# What you should do
Output every line from the beginning of the records through the line that contains "0; leaf := 0;", exactly as it appears.

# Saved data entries
(* ===== verification/KernelExample.v ===== *)
(** A machine on which the theorems on the kernel apply: QEMU with the paging
    device of Paging.v, the disk and the board of Devices.v, and three
    processes that have one page each. *)

From Stdlib Require Import ZArith Lia Strings.Byte.
From stdpp Require Import base numbers list strings gmap relations.
From S2P Require Import Prelude Bytes Memory Earth Paging Mmu MmuProof Bus Timer Tty.
From S2P Require Import Kernel KernelSpec KernelIpc KernelTrap KernelReach EarthState Devices KernelTheorems.

(** ** The earth layer *)

Definition rand0 (u : unit) : Z * unit := (0, u).
Lemma rand0_nonneg u : 0 <= fst (rand0 u).
Proof. done. Qed.
Lemma room0 : NFRAMES * NBLOCKS_PER_PAGE <= disk_size MemDisk.disk.
Proof. vm_compute. by intros. Qed.

Abbreviation P0 := (paging_state MemDisk.disk unit).
#[export] Instance paging0 : Paging P0 := dev_paging rand0.
#[export] Instance paging_laws0 : PagingLaws P0 := dev_paging_laws rand0 rand0_nonneg room0 QEMU_LATEST.
Lemma no_evict0 : pg_evicts (P := P0) = false.
Proof. done. Qed.

Abbreviation E0 := (earth_state P0 Board.board).
#[export] Instance earth_laws0 : EarthLaws E0 := earth_laws Board.uart no_evict0.

(** Page 0x80000, with the system call area, of the processes 1, 5 and 6. *)
Definition page1 (q : Z) : frame_mapping := {| use := 1; fm_pid := q; page_no := 0x80000 |}.
Definition table0 : list frame_mapping :=
  page1 1 :: page1 5 :: page1 6 :: replicate 253 unused_frame.

Definition earth0 (m : mem) (vm : Z) (rx : list (option byte)) : E0 :=
  {| mmu := {| table := table0; curr_vm_pid := vm; frame_id := 0; root := 0; leaf := 0;
               pid_to_pagetable_base := replicate 32 0;
               dev := {| pg_mem := m; cache_slots := []; platform := QEMU_LATEST;
                         pg_disk := {| MemDisk.bytes := ∅ |}; pg_rand := tt |} |};
     tty := {| tty_c := 0; is_reading := 0;
               tty_bus := {| Board.ticks := 0; Board.cmp := ∅; Board.rx := rx; Board.tx := [] |} |};
     csr := {| csr_mepc := 0; csr_satp := 0; csr_mtvec := None; csr_mie := 0; csr_mstatus := 0;
               csr_pmpaddr0 := 0; csr_pmpcfg0 := 0 |};
     platform_of := QEMU_LATEST; translation := SOFT_TLB; QUANTUM := 500000; mhartid := 0 |}.

Lemma entry0 m vm rx i :
  (Z.to_nat i = 0%nat /\ entry (mmu (earth0 m vm rx)) i = page1 1) \/
  (Z.to_nat i = 1%nat /\ entry (mmu (earth0 m vm rx)) i = page1 5) \/
  (Z.to_nat i = 2%nat /\ entry (mmu (earth0 m vm rx)) i = page1 6) \/
  entry (mmu (earth0 m vm rx)) i = unused_frame.
Proof.
  unfold entry, table0. cbn [table mmu earth0]. destruct (Z.to_nat i) as [|[|[|n]]]; [auto..|].
  right. right. right. cbn [lookup list_lookup table0].
  destruct (replicate 253 unused_frame !! n) as [x|] eqn:Ex; [|done].
  by apply lookup_replicate in Ex as [-> _].
Qed.

Lemma maps0 m vm rx i q p :
  maps (entry (mmu (earth0 m vm rx)) i) q p ->
  p = 0x80000 /\ (q = 1 /\ Z.to_nat i = 0%nat \/ q = 5 /\ Z.to_nat i = 1%nat \/ q = 6 /\ Z.to_nat i = 2%nat).
Proof.
  destruct (entry0 m vm rx i) as [[Hi ->]|[[Hi ->]|[[Hi ->]| ->]]]; intros (? & <- & <-);
    simpl in *; (split; [done|]); auto || done.
Qed.

Lemma earth0_ok m vm rx : vm <> 0 -> est_ok (earth0 m vm rx).
Proof.
  intros Hv. split; [|done|done]. split.
  - done.
  - by split.
  - done.
  - intros i. destruct (entry0 m vm rx i) as [[_ ->]|[[_ ->]|[[_ ->]| ->]]]; done.
  - intros i q p _ [-> _]%maps0. split; [done|]. vm_compute. by intros.
  - intros i j q p Hi Hj _ [_ H1]%maps0 [_ H2]%maps0. lia.
Qed.

(** The addresses of page 0x80000 are mapped, and no others. *)
Lemma mapped0 m vm rx q x :
  q = 1 \/ q = 5 \/ q = 6 -> 0x80000000 <= x < 0x80001000 -> mapped (earth0 m vm rx) q x.
Proof.
  intros Hq Hx. unfold mapped, earth_laws0, earth_laws, est_mapped, view.
  assert (x / PAGE_SIZE = 0x80000) as ->.
  { symmetry. unfold PAGE_SIZE. apply Z.div_unique with (x - 0x80000000); lia. }
  destruct Hq as [->|[->| ->]]; by eexists.
Qed.

Lemma mapped0_inv m vm rx q x :
  mapped (earth0 m vm rx) q x -> (q = 1 \/ q = 5 \/ q = 6) /\ 0x80000000 <= x < 0x80001000.
Proof.
  intros (f & Hf & [Hx Hq]%maps0)%est_mapped_maps. split; [tauto|].
  pose proof (page_of x) as Hp. rewrite Hx in Hp. unfold PAGE_SIZE in Hp. lia.
Qed.

Lemma kernel0 m vm rx q x : mapped (earth0 m vm rx) q x -> ~ kernel_area x.
Proof. intros [_ Hx]%mapped0_inv. unfold kernel_area, regs_area. sc_lia. Qed.

(** ** The process table *)

Definition proc_at (q : Z) (v : proc_status) (r : Z) : process :=
  {| pid := q; status := v; mepc := 0x08005010;
     saved_register := replicate (Z.to_nat SAVED_REGISTER_SIZE) x00; receiver_pid := r |}.

(** The processes 1, 5 and 6, and an entry that process 7 has left; process 5
    runs. *)
Definition kernel1 (v1 v6 : proc_status) (r6 : Z) (m : mem) (rx : list (option byte)) : kernel E0 :=
  {| proc_set := [proc_at 1 v1 0; proc_at 5 PROC_RUNNING 0; proc_at 6 v6 r6; proc_at 7 PROC_UNUSED 0;
                  proc0; proc0; proc0; proc0];
     proc_curr_idx := 1; proc_nprocs := 7; earth := earth0 m 5 rx |}.

Lemma proc1 v1 v6 r6 m rx i (Q : Z -> process -> Prop) :
  0 <= i < MAX_NPROCESS ->
  Q 0 (proc_at 1 v1 0) -> Q 1 (proc_at 5 PROC_RUNNING 0) -> Q 2 (proc_at 6 v6 r6) ->
  Q 3 (proc_at 7 PROC_UNUSED 0) -> (forall i, 4 <= i -> Q i proc0) ->
  Q i (proc (kernel1 v1 v6 r6 m rx) i).
Proof.
  intros Hi H0 H1 H2 H3 H4. unfold MAX_NPROCESS in Hi.
  assert (i = 0 \/ i = 1 \/ i = 2 \/ i = 3 \/ i = 4 \/ i = 5 \/ i = 6 \/ i = 7) as
    [->|[->|[->|[->|[->|[->|[->| ->]]]]]]] by lia; done || (apply H4; lia).
Qed.

Lemma kernel1_run v1 v6 r6 m rx :
  v1 <> PROC_RUNNING -> v6 <> PROC_RUNNING -> k_run (kernel1 v1 v6 r6 m rx).
Proof.
  intros H1 H6. split; [|done|done]. split.
  - done.
  - done.
  - intros i Hi. by apply (proc1 v1 v6 r6 m rx i (fun _ p => 0 <= pid p <= 7)).
  - intros i Hi. by apply (proc1 v1 v6 r6 m rx i (fun _ p => status p <> PROC_UNUSED -> pid p <> 0)).
  - intros i j Hi Hj.
    apply (proc1 v1 v6 r6 m rx i (fun i p => pid p = pid (proc (kernel1 v1 v6 r6 m rx) j) -> pid p <> 0 -> i = j));
      [done|..|done]; cbn [pid proc_at];
      match goal with |- ?q = _ -> _ -> ?c = _ =>
        by apply (proc1 v1 v6 r6 m rx j (fun j p => q = pid p -> q <> 0 -> c = j)) end.
  - intros i Hi. by apply (proc1 v1 v6 r6 m rx i (fun _ p => length (saved_register p) = Z.to_nat SAVED_REGISTER_SIZE)).
  - intros i Hi. by apply (proc1 v1 v6 r6 m rx i (fun i p => status p = PROC_RUNNING -> i = 1)).
  - by apply earth0_ok.
  - intros i Hi. apply (proc1 v1 v6 r6 m rx i
      (fun _ p => loaded (status p) -> mapped_range (earth0 m 5 rx) (pid p) SYSCALL_ARG SYSCALL_SIZE));
      try done; try (by intros []); try (by intros ? ? []); intros _ x Hx; (apply mapped0; [simpl; auto|sc_lia]).
  - intros q a _. apply kernel0.
Qed.

(** ** The theorems at work *)

(** The system call area of process 5: a message to process [r]. *)
Definition mail (r : Z) : mem :=
  store ∅ SYSCALL_ARG (le_put 4 SYS_SEND ++ le_put 4 0 ++ le_put 4 r ++ [x68; x69]).

Definition state_of {S A} (o : outcome (A * S)) (s : S) : S :=
  match o with Ok (_, s') => s' | _ => s end.
Lemma state_of_ok {S} (o : outcome (unit * S)) s :
  result o = Some tt -> o = Ok (tt, state_of o s).
Proof. by destruct o as [[[] s']| | |]. Qed.

(** Everybody can run. *)
Definition busy1 : kernel E0 := kernel1 PROC_RUNNABLE PROC_RUNNABLE 0 (mail 6) [].
Lemma busy1_run : k_run busy1.
Proof. by apply kernel1_run. Qed.

Lemma kernel_entry_correct_witness :
  match kernel_entry 1 INTR_ID_SOFT busy1 with
  | Ok (_, s') => entered busy1 s'
  | Fatal msg => 1 = 0 \/ INTR_ID_SOFT = INTR_ID_SOFT /\
      (msg = "proc_yield: no runnable process"%string \/
       msg = "proc_syscall: got unknown syscall type"%string)
  | _ => False
  end.
Proof. exact (kernel_entry_correct busy1 1 INTR_ID_SOFT busy1_run). Defined.

Lemma timer_round_robin_witness :
  exists k s', 1 <= k <= MAX_NPROCESS /\
    kernel_entry 1 INTR_ID_TIMER busy1 = Ok (tt, s') /\
    proc_curr_idx s' = (proc_curr_idx busy1 + k) mod MAX_NPROCESS.
Proof.
  destruct (timer_round_robin busy1 busy1_run) as (k & s' & H1 & H2 & H3 & _).
  - vm_compute. by intros.
  - intros r e H. vm_compute in H. by injection H as <- _.
  - exists k, s'. split; [exact H1|]. split; [exact H2|exact H3].
Defined.

(** Ctrl+C was typed. *)
Definition ctrl_c1 : kernel E0 := kernel1 PROC_RUNNABLE PROC_RUNNABLE 0 (mail 6) [Some x03].

Lemma ctrl_c_is_lost_witness :
  exists s', kernel_entry 1 INTR_ID_TIMER ctrl_c1 = Ok (tt, s') /\
    mepc_csr (earth s') = mepc_csr (earth ctrl_c1).
Proof.
  destruct (ctrl_c_is_lost ctrl_c1 INTR_ID_TIMER 1
    (state_of (earth_tty_recv_intr (earth ctrl_c1)) (earth ctrl_c1))) as (s' & H1 & _ & H2 & _).
  - by apply kernel1_run.
  - vm_compute. by intros.
  - vm_compute. reflexivity.
  - done.
  - by exists s'.
Defined.

(** The next process is 6. *)
Lemma busy1_yield :
  exists s', proc_yield busy1 = Ok (tt, s') /\ k_ok s' /\ proc_curr_idx s' = 2 /\
    can_run (status (proc s' 0)) = true.
Proof.
  destruct (yield_live busy1 0 (kr_ok _ busy1_run)) as (k & s' & Hk & _ & Hn & Ey & R & Hi & _ & Hp);
    [done|reflexivity|].
  exists s'. split; [exact Ey|]. split; [apply R|].
  assert (k = 1) as ->.
  { destruct (decide (k = 1)) as [->|Hne]; [done|]. specialize (Hn 1 ltac:(lia)). discriminate Hn. }
  split; [rewrite Hi; reflexivity|]. rewrite Hp by (split; [lia|reflexivity]). reflexivity.
Qed.

Lemma bounded_waiting_witness :
  exists s', passed_over 0 1 busy1 s' /\ exists s1, proc_yield s' = Ok (tt, s1).
Proof.
  destruct busy1_yield as (s' & Ey & Hok & Hi & Hc). exists s'.
  assert (passed_over 0 1 busy1 s') as Hp.
  { apply (passed_one 0 O busy1 s' s' s'); [exact Ey|by rewrite Hi|exact Hok|reflexivity|exact Hc|constructor]. }
  split; [exact Hp|].
  destruct (bounded_waiting 0 1 busy1 s' (kr_ok _ busy1_run)) as (_ & s1 & E1 & _);
    [split; [lia|reflexivity]|reflexivity|exact Hp|].
  exists s1. exact E1.
Defined.

(** Process 6 waits for a message, and process 5 sends one. *)
Definition waiting1 : kernel E0 := kernel1 PROC_RUNNABLE PROC_WAIT_TO_RECV 0 (mail 6) [].

Lemma send_to_waiting_receiver_witness :
  exists s', proc_send waiting1 = Ok (tt, s') /\
    message (earth s') 6 = stamped 5 (message (earth waiting1) 5).
Proof.
  assert (msg_receiver (earth waiting1) (curr_pid waiting1) = 6) as Hr by (vm_compute; reflexivity).
  destruct (send_to_waiting_receiver waiting1 2) as (s' & H1 & _ & H2 & _).
  - by apply kernel1_run.
  - rewrite Hr. reflexivity.
  - done.
  - rewrite Hr in H2. exists s'. split; [exact H1|exact H2].
Defined.

(** Process 6 waits to send to process 5. *)
Definition pending1 : kernel E0 := kernel1 PROC_RUNNABLE PROC_WAIT_TO_SEND 5 (mail 6) [].

Lemma recv_from_waiting_sender_witness :
  exists k s', proc_recv pending1 = Ok (tt, s') /\ receiver_pid (proc pending1 k) = 5 /\
    message (earth s') 5 = message (earth pending1) (pid (proc pending1 k)).
Proof.
  destruct (recv_from_waiting_sender pending1 2) as (k & s' & _ & _ & H1 & H2 & _ & H3 & _).
  - by apply kernel1_run.
  - done.
  - done.
  - done.
  - exists k, s'. split; [exact H2|]. split; [exact H1|exact H3].
Defined.

(** Process 6 waits to send to process 5, which sends to process 6. *)
Definition cycle1 : kernel E0 := kernel1 PROC_RUNNABLE PROC_WAIT_TO_SEND 5 (mail 6) [].


Lemma send_to_nobody_witness :
  exists e', proc_send (kernel1 PROC_RUNNABLE PROC_RUNNABLE 0 (mail 9) []) =
    Ok (tt, set_earth e' (kernel1 PROC_RUNNABLE PROC_RUNNABLE 0 (mail 9) [])) /\
    eload e' 5 sc_retval 4 = le_put 4 (u32 (-1)).
Proof.
  set (s := kernel1 PROC_RUNNABLE PROC_RUNNABLE 0 (mail 9) []).
  assert (msg_receiver (earth s) (curr_pid s) = 9) as Hr by (vm_compute; reflexivity).
  destruct (send_to_nobody s) as (e' & H1 & _ & H2).
  - by apply kernel1_run.
  - rewrite Hr. intros i Hi. by apply (proc1 PROC_RUNNABLE PROC_RUNNABLE 0 (mail 9) [] i (fun _ p => pid p <> 9)).
  - exists e'. split; [exact H1|exact H2].
Defined.

Lemma send_to_dead_process_blocks_witness :
  exists s', proc_send (kernel1 PROC_RUNNABLE PROC_RUNNABLE 0 (mail 7) []) = Ok (tt, s') /\
    status (proc s' 1) = PROC_WAIT_TO_SEND.
Proof.
  set (s := kernel1 PROC_RUNNABLE PROC_RUNNABLE 0 (mail 7) []).
  assert (msg_receiver (earth s) (curr_pid s) = 7) as Hr by (vm_compute; reflexivity).
  destruct (send_to_dead_process_blocks s 3 0) as (s' & H1 & _ & H2 & _).
  - by apply kernel1_run.
  - rewrite Hr. reflexivity.
  - reflexivity.
  - split; [lia|reflexivity].
  - intros Hx. discriminate Hx.
  - reflexivity.
  - exists s'. split; [exact H1|exact H2].
Defined.

Lemma proc_alloc_fresh_witness :
  match proc_alloc busy1 with
  | Ok (q, s') => k_run s'
  | Fatal _ => forall i, 0 <= i < MAX_NPROCESS -> status (proc busy1 i) <> PROC_UNUSED
  | _ => False
  end.
Proof.
  pose proof (proc_alloc_fresh busy1 busy1_run ltac:(vm_compute; reflexivity)) as H.
  destruct (proc_alloc busy1) as [[q s']| | |]; [exact (proj1 H)|exact H..].
Defined.

Lemma proc_free_releases_witness :
  exists s', proc_free 6 busy1 = Ok (tt, s') /\ forall a, ~ mapped (earth s') 6 a.
Proof.
  destruct (proc_free_releases busy1 6 busy1_run) as (s' & H1 & _ & _ & H2 & _).
  - done.
  - done.
  - exists s'. split; [exact H1|exact H2].
Defined.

# Answer area
(* ===== verification/KernelExample.v ===== *)
(** A machine on which the theorems on the kernel apply: QEMU with the paging
    device of Paging.v, the disk and the board of Devices.v, and three
    processes that have one page each. *)

From Stdlib Require Import ZArith Lia Strings.Byte.
From stdpp Require Import base numbers list strings gmap relations.
From S2P Require Import Prelude Bytes Memory Earth Paging Mmu MmuProof Bus Timer Tty.
From S2P Require Import Kernel KernelSpec KernelIpc KernelTrap KernelReach EarthState Devices KernelTheorems.

(** ** The earth layer *)

Definition rand0 (u : unit) : Z * unit := (0, u).
Lemma rand0_nonneg u : 0 <= fst (rand0 u).
Proof. done. Qed.
Lemma room0 : NFRAMES * NBLOCKS_PER_PAGE <= disk_size MemDisk.disk.
Proof. vm_compute. by intros. Qed.

Abbreviation P0 := (paging_state MemDisk.disk unit).
#[export] Instance paging0 : Paging P0 := dev_paging rand0.
#[export] Instance paging_laws0 : PagingLaws P0 := dev_paging_laws rand0 rand0_nonneg room0 QEMU_LATEST.
Lemma no_evict0 : pg_evicts (P := P0) = false.
Proof. done. Qed.

Abbreviation E0 := (earth_state P0 Board.board).
#[export] Instance earth_laws0 : EarthLaws E0 := earth_laws Board.uart no_evict0.

(** Page 0x80000, with the system call area, of the processes 1, 5 and 6. *)
Definition page1 (q : Z) : frame_mapping := {| use := 1; fm_pid := q; page_no := 0x80000 |}.
Definition table0 : list frame_mapping :=
  page1 1 :: page1 5 :: page1 6 :: replicate 253 unused_frame.

Definition earth0 (m : mem) (vm : Z) (rx : list (option byte)) : E0 :=
  {| mmu := {| table := table0; curr_vm_pid := vm; frame_id := 0; root := 0; leaf := 0;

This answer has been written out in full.